**WORK ITEM**:
Each line of the listing below that includes "dict" should be reported.

**DATA SECTION**:
____
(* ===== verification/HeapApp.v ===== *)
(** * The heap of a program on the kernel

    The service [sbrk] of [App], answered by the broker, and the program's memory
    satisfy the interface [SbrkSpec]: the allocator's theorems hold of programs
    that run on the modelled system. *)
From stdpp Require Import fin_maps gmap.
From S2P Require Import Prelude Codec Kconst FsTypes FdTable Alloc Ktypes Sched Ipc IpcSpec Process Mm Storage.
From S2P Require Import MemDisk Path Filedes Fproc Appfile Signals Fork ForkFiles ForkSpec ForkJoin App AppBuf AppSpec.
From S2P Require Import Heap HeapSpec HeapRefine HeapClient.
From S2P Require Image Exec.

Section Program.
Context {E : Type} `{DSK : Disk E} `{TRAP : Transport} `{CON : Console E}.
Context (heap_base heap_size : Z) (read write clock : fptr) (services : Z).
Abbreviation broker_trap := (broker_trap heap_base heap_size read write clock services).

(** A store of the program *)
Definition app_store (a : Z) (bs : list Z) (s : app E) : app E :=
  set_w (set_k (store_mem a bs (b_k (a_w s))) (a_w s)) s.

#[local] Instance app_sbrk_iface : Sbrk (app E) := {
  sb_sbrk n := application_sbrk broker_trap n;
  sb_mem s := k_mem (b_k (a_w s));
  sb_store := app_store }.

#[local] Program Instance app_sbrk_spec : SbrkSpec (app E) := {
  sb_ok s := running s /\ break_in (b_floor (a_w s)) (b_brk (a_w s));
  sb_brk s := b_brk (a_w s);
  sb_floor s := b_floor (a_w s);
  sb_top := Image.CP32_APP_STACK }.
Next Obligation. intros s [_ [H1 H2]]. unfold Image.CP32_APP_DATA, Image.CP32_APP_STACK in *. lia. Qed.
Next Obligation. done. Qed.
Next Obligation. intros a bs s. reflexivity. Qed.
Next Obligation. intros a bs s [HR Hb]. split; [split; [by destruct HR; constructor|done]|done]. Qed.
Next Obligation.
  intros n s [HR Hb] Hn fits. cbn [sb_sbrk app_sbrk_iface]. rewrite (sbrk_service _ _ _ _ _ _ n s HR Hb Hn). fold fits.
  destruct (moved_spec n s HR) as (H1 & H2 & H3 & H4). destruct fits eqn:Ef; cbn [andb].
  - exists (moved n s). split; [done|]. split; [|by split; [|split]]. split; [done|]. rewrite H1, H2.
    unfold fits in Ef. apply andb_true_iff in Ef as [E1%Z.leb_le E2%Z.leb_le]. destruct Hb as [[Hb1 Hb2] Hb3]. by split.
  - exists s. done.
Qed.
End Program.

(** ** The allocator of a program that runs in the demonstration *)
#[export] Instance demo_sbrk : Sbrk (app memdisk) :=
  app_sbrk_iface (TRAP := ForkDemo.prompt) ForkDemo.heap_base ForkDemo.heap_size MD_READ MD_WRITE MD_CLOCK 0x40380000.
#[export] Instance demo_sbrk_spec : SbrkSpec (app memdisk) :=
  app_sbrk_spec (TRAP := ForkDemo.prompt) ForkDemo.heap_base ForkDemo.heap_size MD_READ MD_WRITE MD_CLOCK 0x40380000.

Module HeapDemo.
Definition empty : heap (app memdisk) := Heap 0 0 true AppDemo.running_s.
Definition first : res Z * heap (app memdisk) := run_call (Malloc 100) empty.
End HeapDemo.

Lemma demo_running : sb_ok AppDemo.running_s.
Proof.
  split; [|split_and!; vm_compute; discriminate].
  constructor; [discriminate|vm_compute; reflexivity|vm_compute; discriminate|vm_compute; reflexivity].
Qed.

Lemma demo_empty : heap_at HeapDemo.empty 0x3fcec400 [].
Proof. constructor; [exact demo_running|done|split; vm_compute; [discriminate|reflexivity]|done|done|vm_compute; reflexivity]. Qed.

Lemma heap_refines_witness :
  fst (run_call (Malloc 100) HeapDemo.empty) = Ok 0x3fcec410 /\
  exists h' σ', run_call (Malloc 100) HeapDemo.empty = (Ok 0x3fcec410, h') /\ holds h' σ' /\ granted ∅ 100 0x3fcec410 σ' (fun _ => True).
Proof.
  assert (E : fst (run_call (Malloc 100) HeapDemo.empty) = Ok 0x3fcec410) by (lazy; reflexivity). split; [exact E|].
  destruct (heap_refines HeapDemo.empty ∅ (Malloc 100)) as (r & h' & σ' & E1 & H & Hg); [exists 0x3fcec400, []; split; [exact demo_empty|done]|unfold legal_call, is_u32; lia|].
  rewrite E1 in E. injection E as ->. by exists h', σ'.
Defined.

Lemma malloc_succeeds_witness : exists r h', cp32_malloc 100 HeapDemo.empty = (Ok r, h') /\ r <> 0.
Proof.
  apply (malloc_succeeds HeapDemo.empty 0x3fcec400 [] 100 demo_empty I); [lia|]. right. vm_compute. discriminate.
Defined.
____
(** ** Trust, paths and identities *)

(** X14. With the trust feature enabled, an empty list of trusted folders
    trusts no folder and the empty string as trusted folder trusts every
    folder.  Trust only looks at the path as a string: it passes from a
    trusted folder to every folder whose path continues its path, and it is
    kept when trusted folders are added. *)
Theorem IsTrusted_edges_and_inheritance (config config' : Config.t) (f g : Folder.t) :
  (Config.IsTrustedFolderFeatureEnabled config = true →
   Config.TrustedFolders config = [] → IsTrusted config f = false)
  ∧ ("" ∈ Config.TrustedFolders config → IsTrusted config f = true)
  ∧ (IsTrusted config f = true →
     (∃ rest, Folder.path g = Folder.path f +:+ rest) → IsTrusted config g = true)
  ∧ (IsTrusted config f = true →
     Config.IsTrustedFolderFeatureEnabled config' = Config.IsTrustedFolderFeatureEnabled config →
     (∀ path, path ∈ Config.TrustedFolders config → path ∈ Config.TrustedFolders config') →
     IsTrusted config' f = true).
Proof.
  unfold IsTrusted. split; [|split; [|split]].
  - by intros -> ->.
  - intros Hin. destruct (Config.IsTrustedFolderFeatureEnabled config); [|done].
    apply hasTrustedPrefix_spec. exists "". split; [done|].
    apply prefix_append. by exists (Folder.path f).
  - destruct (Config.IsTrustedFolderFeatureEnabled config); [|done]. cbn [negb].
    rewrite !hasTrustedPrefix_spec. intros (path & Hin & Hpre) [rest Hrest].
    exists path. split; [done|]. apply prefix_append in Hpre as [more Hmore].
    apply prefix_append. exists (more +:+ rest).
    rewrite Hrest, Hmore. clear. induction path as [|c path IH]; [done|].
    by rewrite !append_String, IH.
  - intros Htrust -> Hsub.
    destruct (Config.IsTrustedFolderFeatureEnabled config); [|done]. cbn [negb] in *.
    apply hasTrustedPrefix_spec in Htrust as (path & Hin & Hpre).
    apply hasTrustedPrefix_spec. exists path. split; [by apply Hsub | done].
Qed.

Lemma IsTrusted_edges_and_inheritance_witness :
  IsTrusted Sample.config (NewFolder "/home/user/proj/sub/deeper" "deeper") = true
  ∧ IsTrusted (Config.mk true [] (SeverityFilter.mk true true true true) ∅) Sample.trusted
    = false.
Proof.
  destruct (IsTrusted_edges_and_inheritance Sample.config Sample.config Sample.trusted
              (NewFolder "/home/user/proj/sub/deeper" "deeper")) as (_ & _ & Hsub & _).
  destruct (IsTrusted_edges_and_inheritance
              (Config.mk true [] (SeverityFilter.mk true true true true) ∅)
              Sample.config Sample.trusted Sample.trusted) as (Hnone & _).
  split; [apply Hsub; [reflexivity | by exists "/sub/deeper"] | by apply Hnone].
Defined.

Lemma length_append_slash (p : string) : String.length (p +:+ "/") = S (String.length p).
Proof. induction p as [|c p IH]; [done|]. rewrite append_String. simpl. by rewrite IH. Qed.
____
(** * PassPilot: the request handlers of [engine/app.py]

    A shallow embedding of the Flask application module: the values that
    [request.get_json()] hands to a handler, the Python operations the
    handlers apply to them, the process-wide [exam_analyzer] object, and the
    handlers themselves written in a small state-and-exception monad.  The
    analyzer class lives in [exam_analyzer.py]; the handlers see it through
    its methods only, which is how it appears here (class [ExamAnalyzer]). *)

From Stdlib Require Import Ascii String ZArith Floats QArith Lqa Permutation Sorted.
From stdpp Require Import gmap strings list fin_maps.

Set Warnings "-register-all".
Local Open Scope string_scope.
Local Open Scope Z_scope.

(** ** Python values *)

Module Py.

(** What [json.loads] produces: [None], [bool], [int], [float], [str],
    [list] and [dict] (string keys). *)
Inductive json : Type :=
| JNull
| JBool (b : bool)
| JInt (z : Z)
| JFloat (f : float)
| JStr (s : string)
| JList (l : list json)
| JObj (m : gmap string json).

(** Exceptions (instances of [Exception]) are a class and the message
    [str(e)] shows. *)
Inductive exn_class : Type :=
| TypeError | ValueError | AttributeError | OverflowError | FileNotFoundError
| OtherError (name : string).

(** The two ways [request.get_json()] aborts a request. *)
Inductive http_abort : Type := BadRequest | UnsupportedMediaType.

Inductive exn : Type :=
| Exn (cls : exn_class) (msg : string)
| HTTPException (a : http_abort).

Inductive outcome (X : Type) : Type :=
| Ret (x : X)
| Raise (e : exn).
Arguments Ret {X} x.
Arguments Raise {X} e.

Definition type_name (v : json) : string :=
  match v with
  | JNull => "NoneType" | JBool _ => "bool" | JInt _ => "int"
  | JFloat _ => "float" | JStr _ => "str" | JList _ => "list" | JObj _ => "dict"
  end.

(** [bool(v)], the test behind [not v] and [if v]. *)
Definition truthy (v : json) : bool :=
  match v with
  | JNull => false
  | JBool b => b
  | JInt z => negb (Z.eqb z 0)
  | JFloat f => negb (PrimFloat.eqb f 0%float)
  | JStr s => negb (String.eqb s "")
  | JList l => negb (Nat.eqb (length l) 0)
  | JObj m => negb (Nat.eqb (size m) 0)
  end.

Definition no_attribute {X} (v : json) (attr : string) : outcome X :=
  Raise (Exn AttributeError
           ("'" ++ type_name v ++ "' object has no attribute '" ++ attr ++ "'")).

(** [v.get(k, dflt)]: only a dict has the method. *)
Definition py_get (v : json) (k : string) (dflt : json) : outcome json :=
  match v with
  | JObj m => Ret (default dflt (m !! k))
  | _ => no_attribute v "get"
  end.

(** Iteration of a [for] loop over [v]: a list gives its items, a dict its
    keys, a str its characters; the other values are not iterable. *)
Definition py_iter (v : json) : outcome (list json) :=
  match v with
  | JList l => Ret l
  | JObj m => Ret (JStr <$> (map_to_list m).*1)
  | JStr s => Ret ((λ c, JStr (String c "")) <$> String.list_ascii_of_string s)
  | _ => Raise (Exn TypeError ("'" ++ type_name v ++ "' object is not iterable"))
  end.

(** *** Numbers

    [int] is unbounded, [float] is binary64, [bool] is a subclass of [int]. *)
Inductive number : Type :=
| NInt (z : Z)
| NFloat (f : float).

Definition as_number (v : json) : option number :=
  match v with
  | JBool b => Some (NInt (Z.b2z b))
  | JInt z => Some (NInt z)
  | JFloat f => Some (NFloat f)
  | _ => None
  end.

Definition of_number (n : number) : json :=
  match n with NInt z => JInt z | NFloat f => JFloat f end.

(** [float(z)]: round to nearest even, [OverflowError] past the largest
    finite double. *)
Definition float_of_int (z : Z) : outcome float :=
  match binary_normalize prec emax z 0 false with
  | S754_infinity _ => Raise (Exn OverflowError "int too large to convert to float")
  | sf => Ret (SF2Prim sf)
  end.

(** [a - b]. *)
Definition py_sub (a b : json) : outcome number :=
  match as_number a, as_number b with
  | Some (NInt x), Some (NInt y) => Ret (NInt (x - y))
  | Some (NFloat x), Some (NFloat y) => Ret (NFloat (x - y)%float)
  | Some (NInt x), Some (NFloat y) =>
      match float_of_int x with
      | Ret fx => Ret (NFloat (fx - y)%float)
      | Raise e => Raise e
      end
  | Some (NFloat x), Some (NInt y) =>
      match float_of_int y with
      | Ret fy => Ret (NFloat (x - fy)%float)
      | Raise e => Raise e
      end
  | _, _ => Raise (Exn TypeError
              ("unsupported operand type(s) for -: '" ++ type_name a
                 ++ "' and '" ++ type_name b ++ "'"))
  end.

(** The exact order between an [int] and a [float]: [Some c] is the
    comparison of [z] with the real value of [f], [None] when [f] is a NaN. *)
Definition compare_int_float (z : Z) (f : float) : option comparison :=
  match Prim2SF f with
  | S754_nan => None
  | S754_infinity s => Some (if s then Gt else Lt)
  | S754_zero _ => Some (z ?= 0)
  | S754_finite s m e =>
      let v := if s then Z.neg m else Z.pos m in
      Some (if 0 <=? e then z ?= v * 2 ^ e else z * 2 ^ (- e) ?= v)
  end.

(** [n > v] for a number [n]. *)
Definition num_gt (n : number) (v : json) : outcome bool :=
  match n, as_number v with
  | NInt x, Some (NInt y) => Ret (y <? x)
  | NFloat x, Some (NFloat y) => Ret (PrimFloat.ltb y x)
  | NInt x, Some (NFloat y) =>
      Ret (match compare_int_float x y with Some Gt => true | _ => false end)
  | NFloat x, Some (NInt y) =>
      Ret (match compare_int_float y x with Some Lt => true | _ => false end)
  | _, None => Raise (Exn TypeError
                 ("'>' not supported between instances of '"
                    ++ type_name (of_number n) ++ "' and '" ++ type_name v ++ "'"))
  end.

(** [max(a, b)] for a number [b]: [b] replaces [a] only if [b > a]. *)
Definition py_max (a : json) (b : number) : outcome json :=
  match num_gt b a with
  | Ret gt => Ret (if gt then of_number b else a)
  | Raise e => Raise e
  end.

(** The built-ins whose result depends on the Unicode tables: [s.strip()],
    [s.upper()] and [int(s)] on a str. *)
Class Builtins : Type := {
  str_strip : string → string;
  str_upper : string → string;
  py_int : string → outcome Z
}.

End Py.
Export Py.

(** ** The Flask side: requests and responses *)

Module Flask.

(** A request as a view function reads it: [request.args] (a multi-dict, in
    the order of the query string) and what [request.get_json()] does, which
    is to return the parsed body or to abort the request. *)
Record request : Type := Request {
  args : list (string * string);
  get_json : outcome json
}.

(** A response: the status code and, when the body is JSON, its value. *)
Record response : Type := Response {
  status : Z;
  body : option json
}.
____
**TASK SOLUTION**:
    [list] and [dict] (string keys). *)
  | JFloat _ => "float" | JStr _ => "str" | JList _ => "list" | JObj _ => "dict"
(** [v.get(k, dflt)]: only a dict has the method. *)
(** Iteration of a [for] loop over [v]: a list gives its items, a dict its
(** A request as a view function reads it: [request.args] (a multi-dict, in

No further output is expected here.